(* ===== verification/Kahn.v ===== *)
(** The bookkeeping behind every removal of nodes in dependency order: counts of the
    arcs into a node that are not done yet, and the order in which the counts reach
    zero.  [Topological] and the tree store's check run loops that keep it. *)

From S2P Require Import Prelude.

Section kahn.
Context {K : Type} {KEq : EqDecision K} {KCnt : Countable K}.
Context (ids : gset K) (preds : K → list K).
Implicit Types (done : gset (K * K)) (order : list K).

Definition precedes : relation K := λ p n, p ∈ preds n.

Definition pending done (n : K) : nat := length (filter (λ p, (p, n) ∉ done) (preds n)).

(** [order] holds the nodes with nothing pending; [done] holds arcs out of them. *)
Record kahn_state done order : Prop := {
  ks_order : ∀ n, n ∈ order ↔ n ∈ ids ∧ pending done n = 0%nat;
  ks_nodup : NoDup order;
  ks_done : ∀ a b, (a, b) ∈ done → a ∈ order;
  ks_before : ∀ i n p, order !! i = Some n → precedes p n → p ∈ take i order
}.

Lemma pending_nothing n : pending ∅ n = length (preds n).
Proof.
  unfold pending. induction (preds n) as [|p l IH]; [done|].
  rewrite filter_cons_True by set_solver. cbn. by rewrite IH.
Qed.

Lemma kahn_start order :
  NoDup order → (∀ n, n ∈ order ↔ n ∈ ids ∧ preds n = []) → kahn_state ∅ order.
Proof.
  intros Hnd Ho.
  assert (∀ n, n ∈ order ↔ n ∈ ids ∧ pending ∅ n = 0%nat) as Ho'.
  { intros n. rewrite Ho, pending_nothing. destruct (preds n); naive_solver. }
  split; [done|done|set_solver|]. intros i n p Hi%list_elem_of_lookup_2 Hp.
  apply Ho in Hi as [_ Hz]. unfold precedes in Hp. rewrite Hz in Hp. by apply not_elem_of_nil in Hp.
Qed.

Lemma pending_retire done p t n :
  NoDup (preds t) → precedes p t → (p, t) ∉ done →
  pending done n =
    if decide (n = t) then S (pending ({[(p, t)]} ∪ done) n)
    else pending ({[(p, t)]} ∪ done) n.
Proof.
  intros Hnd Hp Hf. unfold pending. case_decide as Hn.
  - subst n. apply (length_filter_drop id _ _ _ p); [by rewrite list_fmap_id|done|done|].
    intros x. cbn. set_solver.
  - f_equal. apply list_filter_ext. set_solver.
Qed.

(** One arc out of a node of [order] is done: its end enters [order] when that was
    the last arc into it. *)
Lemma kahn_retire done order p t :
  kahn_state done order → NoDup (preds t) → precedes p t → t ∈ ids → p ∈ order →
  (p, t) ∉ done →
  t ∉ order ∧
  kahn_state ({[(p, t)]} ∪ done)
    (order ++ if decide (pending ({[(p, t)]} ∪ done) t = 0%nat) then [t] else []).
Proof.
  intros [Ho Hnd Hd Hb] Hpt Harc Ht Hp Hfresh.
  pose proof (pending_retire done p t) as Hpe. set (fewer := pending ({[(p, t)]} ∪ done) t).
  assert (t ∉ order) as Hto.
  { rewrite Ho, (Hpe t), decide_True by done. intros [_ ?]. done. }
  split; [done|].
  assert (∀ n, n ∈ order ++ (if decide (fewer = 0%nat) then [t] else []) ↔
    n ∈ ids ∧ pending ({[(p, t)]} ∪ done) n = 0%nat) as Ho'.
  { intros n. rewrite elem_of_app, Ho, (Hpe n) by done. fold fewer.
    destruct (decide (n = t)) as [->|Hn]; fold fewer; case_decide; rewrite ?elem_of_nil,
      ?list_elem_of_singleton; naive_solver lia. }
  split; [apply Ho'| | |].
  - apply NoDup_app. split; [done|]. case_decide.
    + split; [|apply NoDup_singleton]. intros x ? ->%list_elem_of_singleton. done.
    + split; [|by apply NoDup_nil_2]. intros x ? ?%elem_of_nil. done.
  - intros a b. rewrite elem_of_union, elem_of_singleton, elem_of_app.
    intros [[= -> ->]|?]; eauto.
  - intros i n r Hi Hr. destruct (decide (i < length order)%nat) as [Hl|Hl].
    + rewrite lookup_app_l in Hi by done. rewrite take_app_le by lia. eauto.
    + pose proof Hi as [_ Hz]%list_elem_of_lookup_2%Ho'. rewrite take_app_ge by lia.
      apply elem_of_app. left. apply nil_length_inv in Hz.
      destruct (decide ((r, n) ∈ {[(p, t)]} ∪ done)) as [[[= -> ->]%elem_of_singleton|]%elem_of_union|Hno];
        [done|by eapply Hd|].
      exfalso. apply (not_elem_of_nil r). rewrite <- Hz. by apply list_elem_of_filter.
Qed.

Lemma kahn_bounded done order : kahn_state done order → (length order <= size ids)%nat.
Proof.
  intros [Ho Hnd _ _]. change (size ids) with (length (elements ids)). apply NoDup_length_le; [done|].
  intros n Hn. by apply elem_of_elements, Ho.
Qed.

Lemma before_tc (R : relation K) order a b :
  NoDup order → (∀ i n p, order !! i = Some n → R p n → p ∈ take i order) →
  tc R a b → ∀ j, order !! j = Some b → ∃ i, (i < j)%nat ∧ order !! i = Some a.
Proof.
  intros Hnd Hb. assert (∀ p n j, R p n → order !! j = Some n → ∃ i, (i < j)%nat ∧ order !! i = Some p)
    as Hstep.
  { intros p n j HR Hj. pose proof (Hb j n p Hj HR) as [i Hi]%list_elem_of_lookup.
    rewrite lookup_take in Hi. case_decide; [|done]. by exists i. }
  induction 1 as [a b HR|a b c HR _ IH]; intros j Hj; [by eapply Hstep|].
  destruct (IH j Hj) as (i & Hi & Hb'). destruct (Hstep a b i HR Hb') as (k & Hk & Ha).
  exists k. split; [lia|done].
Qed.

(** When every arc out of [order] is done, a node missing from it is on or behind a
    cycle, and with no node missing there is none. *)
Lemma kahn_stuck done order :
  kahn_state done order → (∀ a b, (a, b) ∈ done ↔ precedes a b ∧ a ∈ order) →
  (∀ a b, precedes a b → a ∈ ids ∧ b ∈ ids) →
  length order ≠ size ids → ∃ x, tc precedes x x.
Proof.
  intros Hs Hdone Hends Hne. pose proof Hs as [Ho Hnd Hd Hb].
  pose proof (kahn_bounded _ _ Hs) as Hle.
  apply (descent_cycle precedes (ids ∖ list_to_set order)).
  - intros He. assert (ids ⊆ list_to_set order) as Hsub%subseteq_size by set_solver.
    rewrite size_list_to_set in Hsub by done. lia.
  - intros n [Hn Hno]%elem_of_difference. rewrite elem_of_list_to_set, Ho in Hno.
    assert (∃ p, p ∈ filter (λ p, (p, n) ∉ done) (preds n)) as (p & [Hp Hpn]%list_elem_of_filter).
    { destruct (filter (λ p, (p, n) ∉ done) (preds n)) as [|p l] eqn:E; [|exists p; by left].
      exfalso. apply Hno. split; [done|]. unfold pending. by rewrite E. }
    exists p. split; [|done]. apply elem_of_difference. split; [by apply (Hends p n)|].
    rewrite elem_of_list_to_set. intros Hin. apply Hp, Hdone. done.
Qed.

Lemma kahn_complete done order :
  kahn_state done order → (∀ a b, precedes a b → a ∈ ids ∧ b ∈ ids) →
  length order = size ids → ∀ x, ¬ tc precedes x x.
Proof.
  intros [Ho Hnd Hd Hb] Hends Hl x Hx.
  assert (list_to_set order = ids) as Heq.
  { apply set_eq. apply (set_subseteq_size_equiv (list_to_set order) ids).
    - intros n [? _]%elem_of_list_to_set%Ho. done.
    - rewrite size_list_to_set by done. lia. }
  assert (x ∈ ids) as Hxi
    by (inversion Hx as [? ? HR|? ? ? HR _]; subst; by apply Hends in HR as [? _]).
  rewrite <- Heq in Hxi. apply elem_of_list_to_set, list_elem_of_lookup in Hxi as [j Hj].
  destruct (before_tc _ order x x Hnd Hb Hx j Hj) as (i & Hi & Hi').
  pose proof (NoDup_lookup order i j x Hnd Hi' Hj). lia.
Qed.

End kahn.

§ **BRIEF**:
Where a line of the records includes "gset", copy it.

§ **RESULT OF THE TASK**:
Context (ids : gset K) (preds : K → list K).
Implicit Types (done : gset (K * K)) (order : list K).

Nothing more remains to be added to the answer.